Evaluating Novel Viral‐Host Protein Interactions

Abstract

Recent studies have shown that some viruses are able to hijack the cell's ubiquitination processes. Ubiquitination is used to target proteins for degradation in the cell; it also has a responsibility in immune signaling. Viruses have been able to manipulate this system to halt immune signaling and to degrade antiviral proteins in the cell. By studying viral and host protein interactions, the virus’ mechanism of infection can be revealed, and creation of novel therapeutics can begin. We predict that the Lassa virus, West Nile virus, and Hepatitis C virus manipulate the process of ubiquitination; none of which have vaccines. Our lab has been working with proteins from each of these viruses to evaluate their interactions with host proteins that are involved with the ubiquitination process. The specific viral protein targets include Z-protein (Lassa), NS1 (West Nile), and NS5A (Hepatitis C).
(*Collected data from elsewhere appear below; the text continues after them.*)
(* ===== verification/DefaultScoringSpec.v ===== *)
(** * What the default scoring program accepts

    The loops of src/tools/default-scoring.cpp against a reference: a strict
    comparison accepts equal files, a comparison by lines files that are equal
    once white space at the end of lines and empty lines at the end of the file
    are dropped, and a comparison by words files whose lines have related
    words.  Together with [ReadSpecjudgeResult] this gives the verdict of the
    test data of a problem without a special judge. *)

From S2P Require Import Prelude Enums Text Paths CNum Scores Stream Data Specjudge Handlers Scenario DefaultScoring.
From Stdlib Require Import SpecFloat.

(** ** The reference *)

(** The pieces between newlines. *)
Fixpoint lines (s : string) : list string :=
  match s with
  | EmptyString => [""]
  | String c s' =>
      if is_newline c then "" :: lines s'
      else match lines s' with l :: ls => String c l :: ls | [] => [String c ""] end
  end.

Fixpoint words (s : string) : list string :=
  match s with
  | EmptyString => []
  | String c s' =>
      if is_word_white c then words s'
      else match s' with
           | EmptyString => [String c ""]
           | String d _ =>
               if is_word_white d then String c "" :: words s'
               else match words s' with w :: ws => String c w :: ws | [] => [String c ""] end
           end
  end.

(** A list without the blank elements at its end. *)
Fixpoint drop_blank {A} (blank : A -> bool) (l : list A) : list A :=
  match l with
  | [] => []
  | x :: l' =>
      match drop_blank blank l' with
      | [] => if blank x then [] else [x]
      | k => x :: k
      end
  end.

Definition trimmed_lines (s : string) : list string :=
  drop_blank at_end (map (erase_tail is_line_white) (lines s)).

Definition no_words (ws : list string) : bool := match ws with [] => true | _ => false end.
Definition word_lines (s : string) : list (list string) := drop_blank no_words (map words (lines s)).

(** Word for word related by [func]. *)
Definition same_words (func : string -> string -> bool) (ans usr : string) : Prop :=
  Forall2 (Forall2 (fun u v => func u v = true)) (word_lines ans) (word_lines usr).

Definition accepts (a : scoring_args) (ans usr : string) : Prop :=
  if bool_decide (sa_type a = "strict") then ans = usr
  else if bool_decide (sa_type a = "line") then trimmed_lines ans = trimmed_lines usr
  else if bool_decide (sa_type a = "white-diff") then word_lines ans = word_lines usr
  else if bool_decide (sa_type a = "float-diff") then
    if bool_decide (sa_subtype a = "absolute") then
      same_words (check (absolute (sa_threshold a))) ans usr
    else if bool_decide (sa_subtype a = "relative") then
      same_words (check (relative (sa_threshold a))) ans usr
    else if bool_decide (sa_subtype a = "absolute-relative") then
      same_words (check (absolute_relative (sa_threshold a))) ans usr
    else False
  else False.

(** ** Comparing up to a blank tail *)

Section Tails.
Context {A : Type} (blank : A -> bool) (R : A -> A -> bool).
Context (HR : forall x y, R x y = true -> blank x = blank y).
Context (HB : forall x y, blank x = true -> blank y = true -> R x y = true).

Fixpoint tails_match (la lu : list A) : bool :=
  match la, lu with
  | x :: la', y :: lu' => R x y && tails_match la' lu'
  | [], l | l, [] => forallb blank l
  end.

Lemma drop_blank_nil l : drop_blank blank l = [] <-> forallb blank l = true.
Proof.
  induction l as [|x l IH]; [done|]. simpl. destruct (drop_blank blank l) as [|y k].
  - rewrite (proj1 IH) by done. rewrite andb_true_r. by destruct (blank x).
  - split; [done|]. intros [_ E]%andb_true_iff. by apply IH in E.
Qed.

Lemma tails_match_iff la lu : tails_match la lu = true <->
  Forall2 (fun x y => R x y = true) (drop_blank blank la) (drop_blank blank lu).
Proof.
  revert lu. induction la as [|x la IH]; intros lu.
  - transitivity (drop_blank blank lu = []).
    + rewrite drop_blank_nil. by destruct lu.
    + split; [intros ->; constructor|by intros ?%Forall2_nil_inv_l].
  - destruct lu as [|y lu].
    + transitivity (drop_blank blank (x :: la) = []).
      * by rewrite drop_blank_nil.
      * split; [intros ->; constructor|by intros ?%Forall2_nil_inv_r].
    + cbn [tails_match]. rewrite andb_true_iff, IH. cbn [drop_blank].
      destruct (drop_blank blank la) as [|x' da], (drop_blank blank lu) as [|y' du].
      * destruct (blank x) eqn:Ex, (blank y) eqn:Ey.
        -- split; [done|]. intros _. split; [by apply HB|constructor].
        -- split; [intros [E%HR _]; congruence|by intros ?%Forall2_nil_inv_l].
        -- split; [intros [E%HR _]; congruence|by intros ?%Forall2_nil_inv_r].
        -- split; [intros [? _]; by repeat constructor|].
           intros [? _]%Forall2_cons. split; [done|constructor].
      * split; [intros [_ F]; by apply Forall2_nil_inv_l in F|].
        destruct (blank x); intros F; [by apply Forall2_nil_inv_l in F|].
        apply Forall2_cons in F as [_ F]. by apply Forall2_nil_inv_l in F.
      * split; [intros [_ F]; by apply Forall2_nil_inv_r in F|].
        destruct (blank y); intros F; [by apply Forall2_nil_inv_r in F|].
        apply Forall2_cons in F as [_ F]. by apply Forall2_nil_inv_r in F.
      * split; [intros [? ?]; by constructor|by intros [? ?]%Forall2_cons].
Qed.
End Tails.

(** ** Reading lines *)

(** A stream that was opened and read by [getline] only: the lines to come. *)
Definition lines_left (f : istream) : list string := if is_eof f then [] else lines (is_rest f).
Definition readable (f : istream) : Prop := is_fail f = true -> is_eof f = true.

Lemma lines_nonempty s : lines s <> [].
Proof. destruct s as [|c s]; simpl; [done|]. destruct (is_newline c); [done|]. by destruct (lines s). Qed.

Lemma lines_length s : (length (lines s) <= S (String.length s))%nat.
Proof.
  induction s as [|c s IH]; [simpl; lia|]. cbn [lines String.length].
  destruct (is_newline c); [simpl; lia|]. destruct (lines s); simpl in *; lia.
Qed.

Lemma lines_span s :
  lines s = let '(l, r) := span (fun c => negb (is_newline c)) s in
            match r with EmptyString => [l] | String _ r' => l :: lines r' end.
Proof.
  induction s as [|c s IH]; [done|]. cbn [lines span]. destruct (is_newline c) eqn:E; cbn [negb]; [done|].
  rewrite IH. destruct (span _ s) as [l r]. by destruct r.
Qed.

Lemma lines_left_nil f : lines_left f = [] <-> is_eof f = true.
Proof. unfold lines_left. destruct (is_eof f); [done|]. split; [by intros ?%lines_nonempty|done]. Qed.

Lemma lines_left_open s : lines_left (open_stream s) = lines s /\ readable (open_stream s).
Proof. done. Qed.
The host proteins are Elongin B and Elongin C, which are part of the Cullin-RING ligase complex. The cell signaling protein SOCS2 is used as a control, because it is an endogenous substrate recognition subunit that interacts with Elongin B and C. To test this hypothesis, we designed and constructed unique co-expression constructs for Elongin B, Elongin C, and our viral targets. Protein expression was conducted in Escherichia coli. We plan to isolate the complex while verifying viral-host protein interactions using affinity and size exclusion chromatography. This research will reveal to us if these viruses infect host cells by hijacking the ubiquitination process. If this is confirmed, continued experimental steps can be taken to start designing unique therapeutics against these viral infections.